From fights with the boss to office gossip, here is the outside world, and we have to deal with it from 9 to 5. It is something of which I am very aware as a free-lance. Here am I stuck all day with a typewriter. There's not much to talk about in the evening! Other people can say that the boss was awful, or that the secretary was scatterbrained. But all that I have to tell is that one more key of the typewriter is not working. People don't find that very interesting.
This is one reason why a receptionist like Ruby McGowan, at a magazine for which I write, is built into my life with verve. I do not know how long she has been at that office -- I gave her a retirement party in January, she's not back at her desk as brisk as ever -- but at least I have her to talk about in the evening.
Work means that to people. To have to deal with people one has not chosen: Is that not how we all know our societies? Deprive people of real work, and where do they belong, except to themselves in their private lives?
I once read a marvelous description by a sociologist of how construction workers at high altitudes put a new member of their gang to the test. Is sounded cruel. They whiplash him with their words. But if you are going to work on a slender beam at 100 feet above ground, your life depending on someone else with whom you are working, do you not put him to the test even with an abuse near to savagery? If he cannot take it, if he loses his head, he should not be up there.
Most of our jobs do not have that danger. If I make a mistake, my editors may or may not catch it -- some reader always will! -- but no one dies as a result; one falls flat on one's face but not from 100 feet. Yet the same meaning of work is there: One depends on people whom one has not chosen. That is society: people you do not choose. And if there is no work for you, to what society do you feel that you belong?
You are unneeded: That is what your society is telling you. So you throw a bomb, or sink yourself into drugs. If one's ever been in a steel works when the white-hot molten liquid is pouring into the gulleys of sand, then you see that one does not worry if one's workmate slept with one's wife the night before, as long as he pours the stuff right. There used to be great "B" movies about that, usually with Lloyd Nolan as the forman when an oil well gushed, the enemies in private life working as a team on a job. Take away that work, and to what does one belong?
For as I looked at the picture of that slim young man on The Economist's cover, I thought that to be a thug in the IRA is at least belonging to something. There is the distorted feeling of loyalty. As Harold Macmillan once told me, "Loyalty is knowing that the person on your left and the person on your right will not let you down." And that is the tightness which work builds into a society; and if it is not there, then people will seek the loyalty in a gang of militants or terrorists. There, at least, they feel needed; by unknown people.

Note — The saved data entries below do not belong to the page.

(* ===== verification/TString.v ===== *)
(** * t_string.c: the string commands *)
From S2P Require Import Prelude CStr Intset Util Server Object Db.
Import Object Db.

Module TString.

Definition checkStringLength (c : client) (size : Z) : client * bool :=
  if size >? 512 * 1024 * 1024
  then (add_reply (RErr "string exceeds maximum allowed size (512MB)") c, false) else (c, true).

(** The two-letter options of SET: [a[0]], [a[1]] in either case and
    [a[2] == '\0']; [l] is the first letter, in lower case. *)
Definition opt_is (l : ascii) (a : sds) : bool :=
  match a with
  | x :: y :: r => Ascii.eqb (tolower x) l && Ascii.eqb (tolower y) "x" && Ascii.eqb (Util.hd0 r) NUL
  | _ => false
  end.

Record set_opts := mkOpts {
  opt_nx : bool;
  opt_xx : bool;
  opt_expire : option addr;
  opt_seconds : bool
}.

(** The option loop of [setCommand]; [None] is the syntax error. *)
Fixpoint set_options (c : client) (fuel : nat) (j : nat) (o : set_opts) : M (option set_opts) :=
  match fuel with
  | O => mret (Some o)
  | S fuel' =>
    if Z.of_nat j <? cl_argc c then
      a ← arg_str c j;
      next ← (if Z.of_nat j =? cl_argc c - 1 then mret None
              else n ← lift (argv c (S j)); mret (Some n));
      if opt_is "n" a then
        set_options c fuel' (S j) (mkOpts true (opt_xx o) (opt_expire o) (opt_seconds o))
      else if opt_is "x" a then
        set_options c fuel' (S j) (mkOpts (opt_nx o) true (opt_expire o) (opt_seconds o))
      else
        match next with
        | Some n =>
          if opt_is "e" a then
            set_options c fuel' (S (S j)) (mkOpts (opt_nx o) (opt_xx o) (Some n) true)
          else if opt_is "p" a then
            set_options c fuel' (S (S j)) (mkOpts (opt_nx o) (opt_xx o) (Some n) false)
          else mret None
        | None => mret None
        end
    else mret (Some o)
  end.

Definition no_opts : set_opts := mkOpts false false None true.

Definition setGenericCommand (c : client) (o : set_opts) (key : sds) (val : addr)
    (ok_reply abort_reply : option reply) : M client :=
  let i := cl_db c in
  r ← (match opt_expire o with
       | None => mret (c, Some 0)
       | Some e =>
         oe ← deref e;
         r ← lift (getLongLongFromObjectOrReply c (Some oe));
         match r with
         | (c, None) => mret (c, None)
         | (c, Some ms) =>
           if ms <=? 0 then mret (add_reply (RErr "invalid expire time") c, None)
           else mret (c, Some (if opt_seconds o then to_s 64 (ms * 1000) else ms))
         end
       end);
  match r with
  | (c, None) => mret c
  | (c, Some milliseconds) =>
    nxfail ← (if opt_nx o then v ← lookupKeyWrite i key; mret (bool_decide (is_Some v)) else mret false);
    fail ← (if (nxfail : bool) then mret true
            else if opt_xx o then v ← lookupKeyWrite i key; mret (bool_decide (v = None)) else mret false);
    if (fail : bool) then mret (add_reply (default RNull abort_reply) c)
    else
      _ ← setKey i key val;
      _ ← incr_dirty 1;
      s ← get_st;
      _ ← (match opt_expire o with
           | Some _ => setExpire i key (to_s 64 (mstime (conf s) + milliseconds))
           | None => mret tt end);
      _ ← log_event (Notify "set" key i);
      _ ← (match opt_expire o with Some _ => log_event (Notify "expire" key i) | None => mret tt end);
      mret (add_reply (default ROk ok_reply) c)
  end.

(** [c->argv[j] = tryObjectEncoding(c->argv[j])] *)
Definition encode_arg (c : client) (j : nat) : M (client * addr) :=
  a ← lift (argv c j);
  a' ← tryObjectEncoding a;
  c' ← lift (put_argv j a' c);
  mret (c', a').

Definition setCommand (c : client) : M client :=
  r ← set_options c (Z.to_nat (cl_argc c)) 3 no_opts;
  match r with
  | None => mret (add_reply (RErr "syntax error") c)
  | Some o =>
    p ← encode_arg c 2;
    key ← arg_str (fst p) 1;
    setGenericCommand (fst p) o key (snd p) None None
  end.

Definition setnxCommand (c : client) : M client :=
  p ← encode_arg c 2;
  key ← arg_str (fst p) 1;
  setGenericCommand (fst p) (mkOpts true false None true) key (snd p) (Some (RInt 1)) (Some (RInt 0)).

Definition setexCommand (c : client) : M client :=
  p ← encode_arg c 3;
  key ← arg_str (fst p) 1;
  e ← lift (argv (fst p) 2);
  setGenericCommand (fst p) (mkOpts false false (Some e) true) key (snd p) None None.

Definition psetexCommand (c : client) : M client :=
  p ← encode_arg c 3;
  key ← arg_str (fst p) 1;
  e ← lift (argv (fst p) 2);
  setGenericCommand (fst p) (mkOpts false false (Some e) false) key (snd p) None None.

(** The flag is [REDIS_OK]. *)
Definition getGenericCommand (c : client) : M (client * bool) :=
  key ← arg_str c 1;
  r ← lookupKeyReadOrReply c key RNull;
  match r with
  | (c, None) => mret (c, true)
  | (c, Some a) =>
    o ← deref a;
    if negb (bool_decide (o_type o = REDIS_STRING)) then mret (add_reply wrongtypeerr c, false)
    else c ← lift (addReplyBulk c o); mret (c, true)
  end.

Definition getCommand (c : client) : M client := r ← getGenericCommand c; mret (fst r).

Definition getsetCommand (c : client) : M client :=
  r ← getGenericCommand c;
  let '(c, ok) := r in
  if negb ok then mret c
  else
    p ← encode_arg c 2;
    let c := fst p in
    key ← arg_str c 1;
    _ ← setKey (cl_db c) key (snd p);
    _ ← log_event (Notify "set" key (cl_db c));
    _ ← incr_dirty 1;
    mret c.

(** [sdsgrowzero(s,len)], and [memcpy(s+offset,value,len)]. *)
Definition sdsgrowzero (s : sds) (len : nat) : sds := s ++ replicate (len - length s) NUL.
Definition sdsblit (s : sds) (off : nat) (v : sds) : sds := take off s ++ v ++ drop (off + length v) s.

Definition setrange_write (c : client) (key : sds) (a : addr) (offset : Z) (value : sds) : M client :=
  o ← deref a;
  s ← lift (sds_of o);
  let s' := if sdslen value >? 0
            then sdsblit (sdsgrowzero s (Z.to_nat (offset + sdslen value))) (Z.to_nat offset) value else s in
  _ ← (if sdslen value >? 0 then
         _ ← upd_obj a (set_o_ptr (PSds s'));
         _ ← signalModifiedKey (cl_db c) key;
         _ ← log_event (Notify "setrange" key (cl_db c));
         incr_dirty 1
       else mret tt);
  mret (add_reply (RInt (sdslen s')) c).

Definition setrangeCommand (c : client) : M client :=
  let i := cl_db c in
  value ← arg_str c 3;
  a2 ← lift (argv c 2);
  o2 ← deref a2;
  r ← lift (getLongFromObjectOrReply c (Some o2));
  match r with
  | (c, None) => mret c
  | (c, Some offset) =>
    if offset <? 0 then mret (add_reply (RErr "offset is out of range") c)
    else
      key ← arg_str c 1;
      v ← lookupKeyWrite i key;
      match v with
      | None =>
        if sdslen value =? 0 then mret (add_reply (RInt 0) c)
        else
          let '(c, ok) := checkStringLength c (offset + sdslen value) in
          if negb ok then mret c
          else
            a ← createObject REDIS_STRING (PSds []);
            _ ← dbAdd i key a;
            setrange_write c key a offset value
      | Some a =>
        o ← deref a;
        let '(c, bad) := checkType c o REDIS_STRING in
        if (bad : bool) then mret c
        else
          olen ← lift (stringObjectLen o);
          if sdslen value =? 0 then mret (add_reply (RInt olen) c)
          else
            let '(c, ok) := checkStringLength c (offset + sdslen value) in
            if negb ok then mret c
            else
              a' ← dbUnshareStringValue i key a;
              setrange_write c key a' offset value
      end
  end.

(** The clamping of the two indices, [strlen] being unsigned: [None] when
    nothing is returned. *)
Definition range_bounds (start en len : Z) : option (Z * Z) :=
  let start := if start <? 0 then len + start else start in
  let en := if en <? 0 then len + en else en in
  let start := if start <? 0 then 0 else start in
  let en := if en <? 0 then 0 else en in
  let en := if en >=? len then len - 1 else en in
  if (start >? en) || (len =? 0) then None else Some (start, en).

Definition getrangeCommand (c : client) : M client :=
  a2 ← lift (argv c 2);
  o2 ← deref a2;
  r ← lift (getLongLongFromObjectOrReply c (Some o2));
  match r with
  | (c, None) => mret c
  | (c, Some start) =>
    a3 ← lift (argv c 3);
    o3 ← deref a3;
    r ← lift (getLongLongFromObjectOrReply c (Some o3));
    match r with
    | (c, None) => mret c
    | (c, Some en) =>
      key ← arg_str c 1;
      r ← lookupKeyReadOrReply c key (RBulk []);
      match r with
      | (c, None) => mret c
      | (c, Some a) =>
        o ← deref a;
        let '(c, bad) := checkType c o REDIS_STRING in
        if (bad : bool) then mret c
        else
          s ← lift (string_bytes o);
          match range_bounds start en (sdslen s) with
          | None => mret (add_reply (RBulk []) c)
          | Some (b, e) => mret (add_reply (RBulk (take (Z.to_nat (e - b + 1)) (drop (Z.to_nat b) s))) c)
          end
      end
    end
  end.

Fixpoint mget_loop (c : client) (js : list nat) : M client :=
  match js with
  | [] => mret c
  | j :: r =>
    key ← arg_str c j;
    v ← lookupKeyRead (cl_db c) key;
    match v with
    | None => mget_loop (add_reply RNull c) r
    | Some a =>
      o ← deref a;
      if bool_decide (o_type o = REDIS_STRING)
      then c ← lift (addReplyBulk c o); mget_loop c r
      else mget_loop (add_reply RNull c) r
    end
  end.

Definition mgetCommand (c : client) : M client :=
  mget_loop (add_reply (RMultiLen (cl_argc c - 1)) c) (seq 1 (Z.to_nat (cl_argc c - 1))).

(** The keys of MSET are at 1, 3, 5, ... *)
Definition mset_keys (c : client) : list nat :=
  map (fun k => (2 * k + 1)%nat) (seq 0 (Z.to_nat ((cl_argc c - 1) / 2))).

Fixpoint mset_busy (c : client) (js : list nat) (n : Z) : M Z :=
  match js with
  | [] => mret n
  | j :: r =>
    key ← arg_str c j;
    v ← lookupKeyWrite (cl_db c) key;
    mset_busy c r (match v with Some _ => n + 1 | None => n end)
  end.

Fixpoint mset_loop (c : client) (js : list nat) : M client :=
  match js with
  | [] => mret c
  | j :: r =>
    p ← encode_arg c (S j);
    key ← arg_str (fst p) j;
    _ ← setKey (cl_db c) key (snd p);
    _ ← log_event (Notify "set" key (cl_db c));
    mset_loop (fst p) r
  end.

We should be sick to death of people, many now in high positions, who preach about the virtues of work, and do not provide the opportunity for it. There are some scary people now in charge, who prate of loyalty and have never considered what it is; and of indigence, without ever stopping to think of its source. As far as I can see, if we do not stop it, we are headed on a disastrous path. Our societies will less and less provide work to the young; the young will more and more take to the streets, and then all the engines of repression will be brought into play.
It is of such that revolutions are made. And in dark moments I feel that revolution is building. Conservatives? These are not conservatives. If they were conservatives, they would provide work. The ethic would then look after itself.